After finding the line with "change (payer r)" in the data below, set down exactly each line through the one with "apply (Hinj k1", inclusive, and stop there.

[Saved entries]
++++
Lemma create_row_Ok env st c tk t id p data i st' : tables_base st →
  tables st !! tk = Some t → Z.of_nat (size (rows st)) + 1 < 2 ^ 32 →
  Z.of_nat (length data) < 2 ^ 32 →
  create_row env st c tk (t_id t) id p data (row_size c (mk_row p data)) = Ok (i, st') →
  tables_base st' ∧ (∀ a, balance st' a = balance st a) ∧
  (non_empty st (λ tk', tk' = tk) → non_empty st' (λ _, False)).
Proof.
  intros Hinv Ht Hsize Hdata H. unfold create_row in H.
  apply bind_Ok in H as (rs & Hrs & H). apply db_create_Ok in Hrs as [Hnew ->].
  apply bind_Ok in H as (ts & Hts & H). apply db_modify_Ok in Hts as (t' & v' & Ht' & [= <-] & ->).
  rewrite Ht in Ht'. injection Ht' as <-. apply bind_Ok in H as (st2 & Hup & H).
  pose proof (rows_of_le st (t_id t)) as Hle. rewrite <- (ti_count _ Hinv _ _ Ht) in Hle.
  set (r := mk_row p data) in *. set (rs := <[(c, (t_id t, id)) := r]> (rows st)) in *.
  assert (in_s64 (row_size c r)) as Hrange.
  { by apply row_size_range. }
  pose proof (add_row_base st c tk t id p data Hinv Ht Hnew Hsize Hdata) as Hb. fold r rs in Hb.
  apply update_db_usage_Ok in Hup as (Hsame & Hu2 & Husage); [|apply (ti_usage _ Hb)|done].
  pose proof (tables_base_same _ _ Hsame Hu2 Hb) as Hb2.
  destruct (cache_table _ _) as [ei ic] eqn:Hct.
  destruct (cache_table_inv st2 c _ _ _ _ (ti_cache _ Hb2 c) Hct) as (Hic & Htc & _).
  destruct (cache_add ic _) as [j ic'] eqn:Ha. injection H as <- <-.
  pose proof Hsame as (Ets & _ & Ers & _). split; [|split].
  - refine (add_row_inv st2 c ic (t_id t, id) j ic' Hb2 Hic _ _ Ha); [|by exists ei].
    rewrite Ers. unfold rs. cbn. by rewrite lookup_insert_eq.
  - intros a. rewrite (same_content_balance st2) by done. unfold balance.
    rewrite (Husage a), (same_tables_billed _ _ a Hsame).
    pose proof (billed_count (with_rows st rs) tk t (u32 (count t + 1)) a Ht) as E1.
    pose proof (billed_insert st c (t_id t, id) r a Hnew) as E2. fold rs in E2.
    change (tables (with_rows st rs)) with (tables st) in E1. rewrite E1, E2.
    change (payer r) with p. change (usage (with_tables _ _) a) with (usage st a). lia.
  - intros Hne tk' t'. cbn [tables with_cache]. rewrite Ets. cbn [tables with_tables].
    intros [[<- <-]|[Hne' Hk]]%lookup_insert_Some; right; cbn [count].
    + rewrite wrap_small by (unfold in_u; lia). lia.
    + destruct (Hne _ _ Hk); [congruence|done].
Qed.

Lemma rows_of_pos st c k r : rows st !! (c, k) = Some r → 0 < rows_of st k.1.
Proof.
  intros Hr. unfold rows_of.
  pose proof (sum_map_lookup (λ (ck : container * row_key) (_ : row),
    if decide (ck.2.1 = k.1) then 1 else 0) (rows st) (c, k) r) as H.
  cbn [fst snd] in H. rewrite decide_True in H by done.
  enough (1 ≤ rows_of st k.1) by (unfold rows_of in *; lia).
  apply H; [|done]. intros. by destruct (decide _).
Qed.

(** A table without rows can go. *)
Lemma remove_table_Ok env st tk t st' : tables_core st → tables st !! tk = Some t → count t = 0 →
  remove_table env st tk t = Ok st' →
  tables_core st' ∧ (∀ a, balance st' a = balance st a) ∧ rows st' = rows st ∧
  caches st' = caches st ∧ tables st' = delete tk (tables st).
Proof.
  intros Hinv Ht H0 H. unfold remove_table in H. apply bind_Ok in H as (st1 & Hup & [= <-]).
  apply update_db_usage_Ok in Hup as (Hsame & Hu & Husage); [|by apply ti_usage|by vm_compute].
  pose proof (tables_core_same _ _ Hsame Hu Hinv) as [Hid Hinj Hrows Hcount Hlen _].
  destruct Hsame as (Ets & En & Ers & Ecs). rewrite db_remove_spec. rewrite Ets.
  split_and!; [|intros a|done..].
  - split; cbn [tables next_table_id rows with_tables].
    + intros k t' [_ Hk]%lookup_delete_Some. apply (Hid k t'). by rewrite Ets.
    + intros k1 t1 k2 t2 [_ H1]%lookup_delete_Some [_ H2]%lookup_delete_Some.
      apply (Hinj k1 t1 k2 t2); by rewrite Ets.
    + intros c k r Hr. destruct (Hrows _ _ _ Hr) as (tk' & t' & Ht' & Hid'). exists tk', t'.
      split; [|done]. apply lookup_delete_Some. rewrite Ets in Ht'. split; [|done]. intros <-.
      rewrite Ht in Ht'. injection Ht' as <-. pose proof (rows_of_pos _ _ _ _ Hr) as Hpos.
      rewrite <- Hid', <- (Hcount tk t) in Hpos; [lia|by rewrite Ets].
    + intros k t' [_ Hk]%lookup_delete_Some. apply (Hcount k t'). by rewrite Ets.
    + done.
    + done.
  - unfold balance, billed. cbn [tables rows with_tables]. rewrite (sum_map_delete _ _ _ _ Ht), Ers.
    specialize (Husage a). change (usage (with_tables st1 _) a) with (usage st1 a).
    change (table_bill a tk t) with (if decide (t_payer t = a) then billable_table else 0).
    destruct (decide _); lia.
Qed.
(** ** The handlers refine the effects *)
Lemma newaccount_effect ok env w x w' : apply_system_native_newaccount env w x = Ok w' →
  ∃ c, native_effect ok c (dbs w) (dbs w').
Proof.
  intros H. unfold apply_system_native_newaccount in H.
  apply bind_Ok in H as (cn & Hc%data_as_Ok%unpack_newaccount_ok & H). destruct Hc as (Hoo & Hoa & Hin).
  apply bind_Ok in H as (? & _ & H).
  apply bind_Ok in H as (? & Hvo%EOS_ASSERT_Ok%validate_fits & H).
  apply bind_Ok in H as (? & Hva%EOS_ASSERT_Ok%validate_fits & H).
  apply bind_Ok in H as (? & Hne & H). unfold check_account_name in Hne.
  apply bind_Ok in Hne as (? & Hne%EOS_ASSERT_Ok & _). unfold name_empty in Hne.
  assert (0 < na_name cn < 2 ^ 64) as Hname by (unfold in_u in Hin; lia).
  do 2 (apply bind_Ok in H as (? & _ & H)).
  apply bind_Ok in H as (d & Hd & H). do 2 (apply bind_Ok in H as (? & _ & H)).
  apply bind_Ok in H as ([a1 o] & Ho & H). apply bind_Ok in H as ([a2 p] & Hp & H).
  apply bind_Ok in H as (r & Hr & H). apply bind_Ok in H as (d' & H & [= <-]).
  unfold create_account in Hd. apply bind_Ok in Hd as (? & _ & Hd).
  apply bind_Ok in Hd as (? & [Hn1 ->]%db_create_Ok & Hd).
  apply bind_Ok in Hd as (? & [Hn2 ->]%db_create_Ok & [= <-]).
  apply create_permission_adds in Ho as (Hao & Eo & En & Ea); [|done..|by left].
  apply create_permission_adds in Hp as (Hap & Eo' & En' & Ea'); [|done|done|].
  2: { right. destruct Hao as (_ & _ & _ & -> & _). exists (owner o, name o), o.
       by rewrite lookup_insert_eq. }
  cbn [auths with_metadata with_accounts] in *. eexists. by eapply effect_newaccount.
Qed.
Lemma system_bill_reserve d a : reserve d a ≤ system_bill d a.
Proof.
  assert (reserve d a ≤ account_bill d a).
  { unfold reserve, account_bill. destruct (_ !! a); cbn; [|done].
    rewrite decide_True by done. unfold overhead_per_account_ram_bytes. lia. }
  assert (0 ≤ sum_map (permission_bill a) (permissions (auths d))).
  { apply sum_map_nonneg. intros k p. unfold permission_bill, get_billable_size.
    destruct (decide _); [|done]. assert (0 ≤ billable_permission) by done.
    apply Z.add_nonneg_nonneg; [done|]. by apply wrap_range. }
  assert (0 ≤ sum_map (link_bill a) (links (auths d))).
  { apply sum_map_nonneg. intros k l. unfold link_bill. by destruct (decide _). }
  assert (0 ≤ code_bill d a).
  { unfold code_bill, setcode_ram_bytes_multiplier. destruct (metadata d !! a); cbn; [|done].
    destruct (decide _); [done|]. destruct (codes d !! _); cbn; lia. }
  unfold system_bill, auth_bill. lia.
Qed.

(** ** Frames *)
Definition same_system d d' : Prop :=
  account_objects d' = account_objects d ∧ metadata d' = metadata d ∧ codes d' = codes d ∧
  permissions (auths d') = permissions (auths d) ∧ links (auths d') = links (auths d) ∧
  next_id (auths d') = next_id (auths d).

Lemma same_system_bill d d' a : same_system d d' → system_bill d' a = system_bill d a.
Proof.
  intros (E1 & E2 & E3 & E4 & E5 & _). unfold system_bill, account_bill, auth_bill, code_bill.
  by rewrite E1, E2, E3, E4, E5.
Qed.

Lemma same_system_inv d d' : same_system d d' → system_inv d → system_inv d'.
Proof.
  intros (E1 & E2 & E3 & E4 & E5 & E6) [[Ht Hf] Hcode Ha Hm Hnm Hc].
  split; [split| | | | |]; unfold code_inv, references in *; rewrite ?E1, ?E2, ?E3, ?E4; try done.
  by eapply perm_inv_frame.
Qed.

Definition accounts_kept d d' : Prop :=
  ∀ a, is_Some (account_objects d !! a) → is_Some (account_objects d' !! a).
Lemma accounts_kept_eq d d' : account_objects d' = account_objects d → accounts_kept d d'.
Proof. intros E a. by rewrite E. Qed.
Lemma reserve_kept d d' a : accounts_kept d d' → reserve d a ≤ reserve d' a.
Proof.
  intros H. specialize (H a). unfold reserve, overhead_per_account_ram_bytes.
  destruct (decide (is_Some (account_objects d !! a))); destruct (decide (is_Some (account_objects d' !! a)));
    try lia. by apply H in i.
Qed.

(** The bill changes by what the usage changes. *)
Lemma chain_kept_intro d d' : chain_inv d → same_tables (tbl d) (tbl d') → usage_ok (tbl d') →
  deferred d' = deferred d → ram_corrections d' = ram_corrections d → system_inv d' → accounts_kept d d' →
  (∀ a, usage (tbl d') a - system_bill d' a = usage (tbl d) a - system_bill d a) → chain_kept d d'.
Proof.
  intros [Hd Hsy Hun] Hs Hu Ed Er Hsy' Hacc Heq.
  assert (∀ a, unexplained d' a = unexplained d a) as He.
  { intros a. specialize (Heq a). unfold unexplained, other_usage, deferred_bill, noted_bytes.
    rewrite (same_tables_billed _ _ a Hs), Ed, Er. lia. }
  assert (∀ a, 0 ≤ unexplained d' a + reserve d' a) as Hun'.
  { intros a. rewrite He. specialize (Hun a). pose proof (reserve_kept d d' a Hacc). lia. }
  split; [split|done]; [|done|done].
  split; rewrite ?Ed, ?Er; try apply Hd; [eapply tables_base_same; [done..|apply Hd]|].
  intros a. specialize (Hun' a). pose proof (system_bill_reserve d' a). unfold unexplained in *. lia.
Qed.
++++
[Result for this task]:
    change (payer r) with p. change (usage (with_tables _ _) a) with (usage st a). lia.
  - intros Hne tk' t'. cbn [tables with_cache]. rewrite Ets. cbn [tables with_tables].
    intros [[<- <-]|[Hne' Hk]]%lookup_insert_Some; right; cbn [count].
    + rewrite wrap_small by (unfold in_u; lia). lia.
    + destruct (Hne _ _ Hk); [congruence|done].
Qed.

Lemma rows_of_pos st c k r : rows st !! (c, k) = Some r → 0 < rows_of st k.1.
Proof.
  intros Hr. unfold rows_of.
  pose proof (sum_map_lookup (λ (ck : container * row_key) (_ : row),
    if decide (ck.2.1 = k.1) then 1 else 0) (rows st) (c, k) r) as H.
  cbn [fst snd] in H. rewrite decide_True in H by done.
  enough (1 ≤ rows_of st k.1) by (unfold rows_of in *; lia).
  apply H; [|done]. intros. by destruct (decide _).
Qed.

(** A table without rows can go. *)
Lemma remove_table_Ok env st tk t st' : tables_core st → tables st !! tk = Some t → count t = 0 →
  remove_table env st tk t = Ok st' →
  tables_core st' ∧ (∀ a, balance st' a = balance st a) ∧ rows st' = rows st ∧
  caches st' = caches st ∧ tables st' = delete tk (tables st).
Proof.
  intros Hinv Ht H0 H. unfold remove_table in H. apply bind_Ok in H as (st1 & Hup & [= <-]).
  apply update_db_usage_Ok in Hup as (Hsame & Hu & Husage); [|by apply ti_usage|by vm_compute].
  pose proof (tables_core_same _ _ Hsame Hu Hinv) as [Hid Hinj Hrows Hcount Hlen _].
  destruct Hsame as (Ets & En & Ers & Ecs). rewrite db_remove_spec. rewrite Ets.
  split_and!; [|intros a|done..].
  - split; cbn [tables next_table_id rows with_tables].
    + intros k t' [_ Hk]%lookup_delete_Some. apply (Hid k t'). by rewrite Ets.
    + intros k1 t1 k2 t2 [_ H1]%lookup_delete_Some [_ H2]%lookup_delete_Some.
      apply (Hinj k1 t1 k2 t2); by rewrite Ets.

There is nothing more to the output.